(* ===== verification/BootSpec.v ===== *)
(** * Starting the kernel: the system is ready when the first thread runs

    The initialisers, called in the order [init] calls them, leave every
    component in the state its own theorems start from. *)

From stdpp Require Import gmap.
From S2P Require Import Prelude Bitmap Kmalloc Pagepool Vm Sched SchedSpec Semaphore Libc FsCodes Vfs VfsSpec Process ProcessSpec UsrSem Bootargs Devices DevicesSpec NetSpec NetInit Polltty Boot.
Local Open Scope Z_scope.

(** ** Memory *)

Lemma kmalloc_init_wp io_desc io_read kernel_ends_here n k (Q : unit → kmalloc_state → Prop) :
  (∀ k, kmalloc_get_numpages io_desc io_read k = Ok (n, k)) → 0 < n < 2 ^ 19 - 1 →
  Q tt (mk_kmalloc (word_align kernel_ends_here) (0x80000000 + n * PAGE_SIZE)) →
  wp (kmalloc_init io_desc io_read kernel_ends_here) Q k.
Proof.
  intros Hnum Hn HQ. unfold kmalloc_init. wp_step. wp_step. wp_step. unfold wp at 1. rewrite Hnum. wp_step.
  rewrite s32_small by (unfold is_s32, PAGE_SIZE; lia). rewrite (u32_small (n * _)), u32_small by (unfold is_u32, PAGE_SIZE; lia). done.
Qed.

Lemma kmalloc_init_ready kernel_ends_here n room :
  0x80000000 < kernel_ends_here → 0 < n < 2 ^ 19 - 1 → 0 ≤ room → kernel_ends_here + 3 + room ≤ 0x80000000 + n * PAGE_SIZE →
  kmalloc_wf (mk_kmalloc (word_align kernel_ends_here) (0x80000000 + n * PAGE_SIZE)) ∧
  0x80000000 < word_align kernel_ends_here ∧ word_align kernel_ends_here + room ≤ 0x80000000 + n * PAGE_SIZE.
Proof.
  intros Hk Hn Hroom Hend. unfold PAGE_SIZE in *. destruct (word_align_spec kernel_ends_here) as (_ & Hr & Hm); [lia |].
  unfold kmalloc_wf. simpl. lia.
Qed.

(** ** The tables of processes and semaphores *)

Section tables.
Context {P : Type} `{PageAlloc P}.

Lemma process_init_wp (s : @kern P) (Q : unit → @kern P → Prop) :
  length (process_table s) = 32%nat → Forall (λ p, length (executable p) = 64%nat ∧ length (pfiles p) = 512%nat) (process_table s) →
  Q tt (set_ptable (free_pcb <$> process_table s) s) → wp process_init Q s.
Proof.
  intros Hl Hp HQ. unfold process_init. change (Z.to_nat PROCESS_MAX_PROCESSES) with 32%nat. rewrite <- Hl.
  apply (wp_for_rows process_table set_ptable free_pcb _ _ _ _ ltac:(by intros []) ltac:(done) ltac:(done) Hp); [| done].
  intros i p s1 R Hi Hlk [H1 H2] HR. by apply (process_reset_wp i p).
Qed.
End tables.

Section semaphores.
Context {Q : Type} `{SleepQueue Q}.

Definition free_sem (x : semaphore) : semaphore := mk_sem (value x) (-1).

Lemma semaphore_init_wp (s : @sems Q) (R : unit → @sems Q → Prop) :
  length (semaphore_table s) = 128%nat →
  R tt (set_sem_table (free_sem <$> semaphore_table s) s) → wp semaphore_init R s.
Proof.
  intros Hl HR. unfold semaphore_init. change (Z.to_nat CONFIG_MAX_SEMAPHORES) with 128%nat. rewrite <- Hl.
  apply (wp_for_rows semaphore_table set_sem_table free_sem (λ _, True)); [by intros [] | done | done | by apply Forall_true | | done].
  intros i x s1 T Hi Hx _ HT. wp_step. eapply get_sem_wp; [lia | exact Hx |]. eapply put_sem_wp; [| done].
  apply lookup_lt_Some in Hx. lia.
Qed.

Definition free_block (b : usr_sem_block) : usr_sem_block := mk_block USR_SEM_FREE (b_name b) (kernel_sem b).

Lemma usr_sem_init_wp (s : @usems Q) (R : unit → @usems Q → Prop) :
  length (usr_sem_table s) = 32%nat →
  R tt (mk_usems (free_block <$> usr_sem_table s) (k_sems s)) → wp usr_sem_init R s.
Proof.
  intros Hl HR. unfold usr_sem_init. change (Z.to_nat MAX_USR_SEM) with 32%nat. rewrite <- Hl.
  apply (wp_for_rows usr_sem_table (λ l s, mk_usems l (k_sems s)) free_block (λ _, True)); [by intros [] | done | done | by apply Forall_true | | done].
  intros i b s1 T Hi Hb _ HT. unfold usr_sem_reset. wp_step. eapply get_block_wp; [lia | exact Hb |]. apply put_block_wp; [| done].
  apply lookup_lt_Some in Hb. lia.
Qed.
End semaphores.

(** All semaphores are free after [semaphore_init]. *)
Lemma free_sems_all (x : @sems sched) :
  length (semaphore_table x) = 128%nat → free_sems (set_sem_table (free_sem <$> semaphore_table x) x) = list_to_set (seqZ 0 128).
Proof.
  intros Hl. apply set_eq. intros k. rewrite elem_of_free_sems, elem_of_list_to_set, elem_of_seqZ. cbn. split; [intros [? _]; lia |].
  intros Hk. split; [lia |]. rewrite list_lookup_fmap. destruct (lookup_lt_is_Some_2 (semaphore_table x) (Z.to_nat k)) as [y ->]; [lia | done].
Qed.

Lemma sems_start table_addr (x : @sems sched) :
  sched_inv (sq x) → length (semaphore_table x) = 128%nat → 0 ≤ sem_next x < 128 → (∀ y, y ≠ 0 → waiters (sq x) y = []) → 0 < table_addr →
  sems_are table_addr (set_sem_table (free_sem <$> semaphore_table x) x) [].
Proof.
  intros Hq Hl Hn Hw Ha. split_and!; [| constructor | constructor]. split_and!; simpl; try done; [by rewrite length_fmap | lia | lia |].
  intros i y Hi. rewrite list_lookup_fmap. destruct (semaphore_table x !! Z.to_nat i); [| done]. intros [= <-].
  unfold sem_ok, sem_waiters, sem_addr. simpl. apply Hw. unfold SIZEOF_SEMAPHORE. lia.
Qed.

(** ** The virtual filesystem *)

(** Nothing is mounted and nothing is open. *)
Definition vfs_ready (v : vfs) : Prop :=
  idle v ∧ vfs_ops v = 0 ∧ vfs_unmount_sem v = Some 0 ∧
  Forall (λ e, filesystem e = NULL) (filesystems v) ∧ Forall (λ e, of_filesystem e = NULL) (files v).

Lemma vfs_init_wp table_addr (v : vfs) (x : @sems sched) n (R : unit → @vstate (@sems sched) → Prop) :
  0 < table_addr → sems_are table_addr x [] → size (free_sems x) = (4 + n)%nat → length (filesystems v) = 8%nat → length (files v) = 512%nat →
  (∀ v' x', vfs_ready v' → (∃ a b c d, sems_are table_addr x' [(d, 0); (c, 1); (b, 1); (a, 1)]) → size (free_sems x') = n → sq x' = sq x → R tt (v', x')) →
  wp (vfs_init create_sem) R (v, x).
Proof.
  intros Ha Hs Hn Hl1 Hl2 HR. unfold vfs_init, driver, create_sem, modv.
  wp_step. wp_step. wp_step. eapply wp_mono; [by apply (create_room_wp table_addr Ha 0 1 [] x (3 + n)) |]. intros _ x1 (a & -> & Hs1 & Hn1 & Hq1). wp_steps.
  eapply wp_mono; [by apply (create_room_wp table_addr Ha 0 1 _ _ (2 + n) Hs1) |]. intros _ x2 (b & -> & Hs2 & Hn2 & Hq2). wp_steps; [done |]. wp_steps.
  eapply wp_mono; [by apply (create_room_wp table_addr Ha 0 1 _ _ (1 + n) Hs2) |]. intros _ x3 (c & -> & Hs3 & Hn3 & Hq3). wp_steps.
  eapply wp_mono; [by apply (create_room_wp table_addr Ha 0 0 _ _ n Hs3) |]. intros _ x4 (d & -> & Hs4 & Hn4 & Hq4). wp_steps.
  apply HR; [| by exists a, b, c, d | done | cbn [snd]; congruence]. split_and!; simpl; try done.
  - constructor; simpl; try done; by rewrite length_map.
  - apply Forall_fmap, Forall_true. done.
  - apply Forall_fmap, Forall_true. done.
Qed.

(** ** The first thread *)

(** Only the thread [t] runs, on processor 0; it begins at [func]. *)
Record starts (s : sched) (t func fin : Z) : Prop := {
  sr_inv : sched_inv s;
  sr_tid : tid t;
  sr_cur : scheduler_current_thread s = [t; 0; 0; 0];
  sr_run : st_of s t = THREAD_RUNNING;
  sr_others u : tid u → u ≠ t → st_of s u = THREAD_FREE;
  sr_quiet y : y ≠ 0 → waiters s y = [];
  sr_pc : ctx_pc (th_ctx (th s t)) = func;
  sr_a0 : ctx_a0 (th_ctx (th s t)) = 0;
  sr_ra : ctx_ra (th_ctx (th s t)) = fin;
}.

(** No thread yet: the tables after [thread_table_init] and [sleepq_init]. *)
Definition no_threads (s : sched) : Prop :=
  rep s [] (λ _, []) ∧ scheduler_current_thread s = [0; 0; 0; 0] ∧
  ∀ u, slot u → st_of s u = (if u =? 0 then THREAD_READY else THREAD_FREE) ∧ so_of s u = 0.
______________________________
The required answer is the exact run of lines above starting at the line with "Local Open Scope Z_scope." and ending at the line with "Lemma kmalloc_init_ready kernel_ends_here", with both ends present.

Local Open Scope Z_scope.

(** ** Memory *)

Lemma kmalloc_init_wp io_desc io_read kernel_ends_here n k (Q : unit → kmalloc_state → Prop) :
  (∀ k, kmalloc_get_numpages io_desc io_read k = Ok (n, k)) → 0 < n < 2 ^ 19 - 1 →
  Q tt (mk_kmalloc (word_align kernel_ends_here) (0x80000000 + n * PAGE_SIZE)) →
  wp (kmalloc_init io_desc io_read kernel_ends_here) Q k.
Proof.
  intros Hnum Hn HQ. unfold kmalloc_init. wp_step. wp_step. wp_step. unfold wp at 1. rewrite Hnum. wp_step.
  rewrite s32_small by (unfold is_s32, PAGE_SIZE; lia). rewrite (u32_small (n * _)), u32_small by (unfold is_u32, PAGE_SIZE; lia). done.
Qed.

Lemma kmalloc_init_ready kernel_ends_here n room :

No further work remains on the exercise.